(Beginning of Given data)

(** C10.  [make_token] does not check the user id.  For a user id holding
    ['|'] it still returns a token, but one with more than three fields,
    which [parse_token] rejects at the unpacking; and within the validity
    window the token gives back the user id exactly when the user id holds
    no ['|']. *)
Theorem delimiter_in_user_id (SECRET : string) (t now : datetime)
  (s : string) :
  (contains delim s = true ->
   (3 < List.length (split delim (make_token SECRET t s)))%nat /\
   verify_error SECRET now (make_token SECRET t s) = Some Malformed /\
   parse_token SECRET now (make_token SECRET t s) = Return None) /\
  ((now <= t + timedelta_hours 24)%Z ->
   (parse_token SECRET now (make_token SECRET t s) = Return (Some s) <->
    contains delim s = false)).
Proof.
  assert (contains delim s = true ->
          (3 < List.length (split delim (make_token SECRET t s)))%nat) as Hlen.
  { intros Hs. rewrite make_token_fields. cbv zeta.
    apply split_token_of_extra. now rewrite Hs. }
  assert (contains delim s = true ->
          parse_token_try SECRET now (make_token SECRET t s)
          = Raise ValueError_unpack) as Hraise.
  { intros Hs. apply parse_token_try_unpack. specialize (Hlen Hs). lia. }
  split.
  - intros Hs. split; [now apply Hlen|].
    unfold verify_error. rewrite parse_token_of_try.
    now rewrite (Hraise Hs).
  - intros Hn. split.
    + destruct (contains delim s) eqn:Hs; [|reflexivity].
      rewrite parse_token_of_try, (Hraise eq_refl). discriminate.
    + intros Hs. unfold parse_token. now rewrite make_token_accepted.
Qed.

Lemma delimiter_in_user_id_witness :
  ((3 < List.length
          (split delim (make_token "dev-secret" 1700000000000000%Z "u|123")))%nat /\
   verify_error "dev-secret" 1700003600000000%Z
     (make_token "dev-secret" 1700000000000000%Z "u|123") = Some Malformed /\
   parse_token "dev-secret" 1700003600000000%Z
     (make_token "dev-secret" 1700000000000000%Z "u|123") = Return None) /\
  (parse_token "dev-secret" 1700003600000000%Z
     (make_token "dev-secret" 1700000000000000%Z "u123") = Return (Some "u123")
   <-> contains delim "u123" = false).
Proof.
  split.
  - apply (proj1 (delimiter_in_user_id "dev-secret" 1700000000000000%Z
                    1700003600000000%Z "u|123")). reflexivity.
  - apply (proj2 (delimiter_in_user_id "dev-secret" 1700000000000000%Z
                    1700003600000000%Z "u123")). vm_compute; discriminate.
Defined.

(** ** Passwords *)

Lemma length_append_str (a b : string) :
  String.length (a ++ b) = (String.length a + String.length b)%nat.
Proof. induction a as [|x a IH]; simpl; [reflexivity | now rewrite IH]. Qed.

Lemma length_hex_word (n : nat) (x : Z) : String.length (hex_word n x) = n.
Proof. induction n as [|n IH]; simpl; [reflexivity | now rewrite IH]. Qed.

Lemma length_hex_words (ws : list Z) :
  String.length (hex_words ws) = (8 * List.length ws)%nat.
Proof.
  induction ws as [|w ws IH]; [reflexivity|].
  cbn [hex_words List.length].
  rewrite length_append_str, length_hex_word, IH. lia.
Qed.

Lemma length_compress (h block : list Z) :
  List.length h = 8%nat -> List.length (SHA256.compress h block) = 8%nat.
Proof.
  intros H. unfold SHA256.compress.
  rewrite length_map, length_combine, H. reflexivity.
Qed.

Lemma length_blocks (n : nat) (h bs : list Z) :
  List.length h = 8%nat -> List.length (SHA256.blocks n h bs) = 8%nat.
Proof.
  revert h bs; induction n as [|n IH]; intros h bs H; simpl; [exact H|].
  apply IH. now apply length_compress.
Qed.

(** A digest is 64 characters long. *)
Lemma length_sha256_hexdigest (m : string) :
  String.length (sha256_hexdigest m) = 64%nat.
Proof.
  unfold sha256_hexdigest, SHA256.digest.
  rewrite length_hex_words, length_blocks; reflexivity.
Qed.

(** X1.  A password hash is 64 lower-case hexadecimal digits, whatever the
    password and the secret. *)
Theorem hash_password_format (SECRET pw : string) :
  String.length (hash_password SECRET pw) = 64%nat /\
  all_chars hex_char (hash_password SECRET pw) = true.
Proof.
  split; [apply length_sha256_hexdigest | apply sha256_hexdigest_hex].
Qed.

Lemma verify_password_wrong_length (SECRET pw hashed : string) :
  String.length hashed <> 64%nat -> verify_password SECRET pw hashed = false.
Proof.
  intros H. apply String.eqb_neq. intros E. apply H.
  rewrite <- E. apply length_sha256_hexdigest.
Qed.

(** X2.  [verify_password] accepts the hash of the password, and nothing
    else: a stored value it accepts is the hash of that password, so it is
    64 characters long; an empty or truncated stored value is refused for
    every password. *)
Theorem verify_password_exact (SECRET pw : string) :
  verify_password SECRET pw (hash_password SECRET pw) = true /\
  (forall hashed,
     verify_password SECRET pw hashed = true ->
     hashed = hash_password SECRET pw /\ String.length hashed = 64%nat) /\
  (forall hashed,
     String.length hashed <> 64%nat ->
     verify_password SECRET pw hashed = false).
Proof.
  unfold verify_password. split; [apply String.eqb_refl|]. split.
  - intros hashed H. apply String.eqb_eq in H. subst hashed.
    split; [reflexivity | apply length_sha256_hexdigest].
  - intros hashed. apply verify_password_wrong_length.
Qed.

Lemma verify_password_exact_witness :
  String.length "5f4dcc3b5aa765d61d8327deb882cf99" <> 64%nat /\
  verify_password "dev-secret" "password" "5f4dcc3b5aa765d61d8327deb882cf99"
  = false.
Proof.
  split; [vm_compute; discriminate|].
  apply (proj2 (proj2 (verify_password_exact "dev-secret" "password"))).
  vm_compute; discriminate.
Defined.

(** ** More on the token functions *)

(** How [parse_token] treats a token, at every clock reading: it raises, or
    fails at the signature, or is decided by the expiry the token carries. *)
Lemma parse_token_try_cases (SECRET token : string) :
  (exists ex, forall now, parse_token_try SECRET now token = Raise ex) \/
  (forall now, parse_token_try SECRET now token = Return Ret58) \/
  (exists u e v,
     split delim token = [u; e; sign SECRET u e] /\
     int e = Return v /\
     forall now,
       parse_token_try SECRET now token =
       if (v <? int_timestamp now)%Z then Return Ret60 else Return (Ret61 u)).
Proof.
  destruct (Nat.eq_dec (List.length (split delim token)) 3) as [Hl|Hl].
  - destruct (split delim token) as [|u [|e [|sig [|x l]]]] eqn:Hs;
      try discriminate Hl.
    destruct (String.eqb_spec (sign SECRET u e) sig) as [<-|Hne].
    + destruct (int e) as [v|ex] eqn:Hv.
      * right; right. exists u, e, v. repeat split; try assumption.
        intros now. rewrite (parse_token_try_fields _ _ _ _ _ _ Hs).
        now rewrite String.eqb_refl, Hv.
      * left. exists ex. intros now.
        rewrite (parse_token_try_fields _ _ _ _ _ _ Hs).
        now rewrite String.eqb_refl, Hv.
    + right; left. intros now.
      rewrite (parse_token_try_fields _ _ _ _ _ _ Hs).
      now apply String.eqb_neq in Hne as ->.
  - left. exists ValueError_unpack. intros now.
    now apply parse_token_try_unpack.
Qed.

(** X3.  Among the tokens that are ASCII text with at most 4300 digits,
    those [parse_token] accepts for a user id are exactly the strings
    [user_id|expiry|signature] whose user id holds no ['|'], whose expiry
    [int] reads as a second not before the clock reading, and whose
    signature is the digest of [user_id|expiry] followed by the secret. *)
Theorem parse_token_accepts_iff (SECRET : string) (now : datetime)
  (token u : string) :
  all_chars is_ascii token = true ->
  (digit_count token <= int_max_str_digits)%nat ->
  (parse_token SECRET now token = Return (Some u) <->
   exists e v,
     token = token_of u e (sign SECRET u e) /\
     contains delim u = false /\
     int e = Return v /\
     (int_timestamp now <= v)%Z).
Proof.
  intros _ _. split.
  - intros H.
    destruct (Nat.eq_dec (List.length (split delim token)) 3) as [Hl|Hl].
    + destruct (split delim token) as [|a [|e [|sig [|x l]]]] eqn:Hs;
        try discriminate Hl.
      destruct (accepted_token _ _ _ _ _ _ _ Hs H) as (-> & Hsig & v & Hv & Hle).
      destruct (token_of_split _ _ _ _ Hs) as (Ht & Hu & _ & _).
      exists e, v. rewrite Hsig. auto.
    + rewrite parse_token_of_try, parse_token_try_unpack in H by assumption.
      discriminate H.
  - intros (e & v & -> & Hu & Hv & Hle).
    rewrite parse_token_of_try.
    rewrite (parse_token_try_signed _ _ _ _ _ Hu (int_no_delim _ _ Hv) Hv).
    destruct (Z.ltb_spec v (int_timestamp now)); [lia | reflexivity].
Qed.

Lemma parse_token_accepts_iff_witness :
  exists e v,
    "u123|1700086400|2cd6b8ff3d6fc1fb206854d7fa8f2b28dc1d912c991d631ee9f8965ef4b969df"
    = token_of "u123" e (sign "dev-secret" "u123" e) /\
    contains delim "u123" = false /\
    int e = Return v /\
    (int_timestamp 1700003600000000 <= v)%Z.
Proof.
  refine (proj1 (parse_token_accepts_iff "dev-secret" 1700003600000000%Z
    "u123|1700086400|2cd6b8ff3d6fc1fb206854d7fa8f2b28dc1d912c991d631ee9f8965ef4b969df"
    "u123" _ _) _).
  - vm_compute; reflexivity.
  - unfold int_max_str_digits. apply Nat.leb_le. vm_compute; reflexivity.
  - vm_compute; reflexivity.
Defined.
(** Where the payload creator of [makeRequest] stands once it has run as
    far as it can without a reply. *)
Inductive progress :=
| Returned
| Thrown (e : error)
| Awaiting (request : Request.t).

(** What running a thunk did: the state of the store at the end, the
    actions dispatched in order, and the payloads handed to
    [vscodeFetch]. *)
Record Run (P : Type) := {
  final : State;
  dispatched : list Action;
  fetched : list P
}.
Global Arguments final {P} _.
Global Arguments dispatched {P} _.
Global Arguments fetched {P} _.

(** The payload creator of [makeRequest] up to its [return], its
    exception, or its [await]: the state of the store, the actions it
    dispatched, and where it stands. *)
Definition makeRequest_creator (frozen : bool) (state : State)
  : State * list Action * progress :=
  let state := dispatch state (setWaiting true) in
  let i := inputs state in
  match urlState i with
  | UrlDefault =>
      (dispatch state (setWaiting false), [setWaiting true; setWaiting false], Returned)
  | UrlObject currentUrl =>
      match insert_params frozen (paramState i) currentUrl with
      | Throw e => (state, [setWaiting true], Thrown e)
      | Normal currentUrl' =>
          (set_inputs (set_urlState (UrlObject currentUrl')) state,
           [setWaiting true],
           Awaiting (build i currentUrl'))
      end
  end.

(** What [createAsyncThunk] dispatches once the payload creator is done:
    [fulfilled] with the value returned, [rejected] when it threw or the
    awaited promise was rejected, nothing as long as the promise is
    pending. *)
Definition conclude {P : Type} (state : State) (before : list Action)
    (fetched : list P) (last : option Action) : Run P :=
  match last with
  | Some action =>
      {| final := dispatch state action;
         dispatched := before ++ [action];
         fetched := fetched |}
  | None => {| final := state; dispatched := before; fetched := fetched |}
  end.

(End of Given data)

■ What this task involves:
Copy exactly the lines that run from the first line of the data to the line containing "contains delim s = false)).", please, with both ends included and nothing else.

■ Task answer:
(** C10.  [make_token] does not check the user id.  For a user id holding
    ['|'] it still returns a token, but one with more than three fields,
    which [parse_token] rejects at the unpacking; and within the validity
    window the token gives back the user id exactly when the user id holds
    no ['|']. *)
Theorem delimiter_in_user_id (SECRET : string) (t now : datetime)
  (s : string) :
  (contains delim s = true ->
   (3 < List.length (split delim (make_token SECRET t s)))%nat /\
   verify_error SECRET now (make_token SECRET t s) = Some Malformed /\
   parse_token SECRET now (make_token SECRET t s) = Return None) /\
  ((now <= t + timedelta_hours 24)%Z ->
   (parse_token SECRET now (make_token SECRET t s) = Return (Some s) <->
    contains delim s = false)).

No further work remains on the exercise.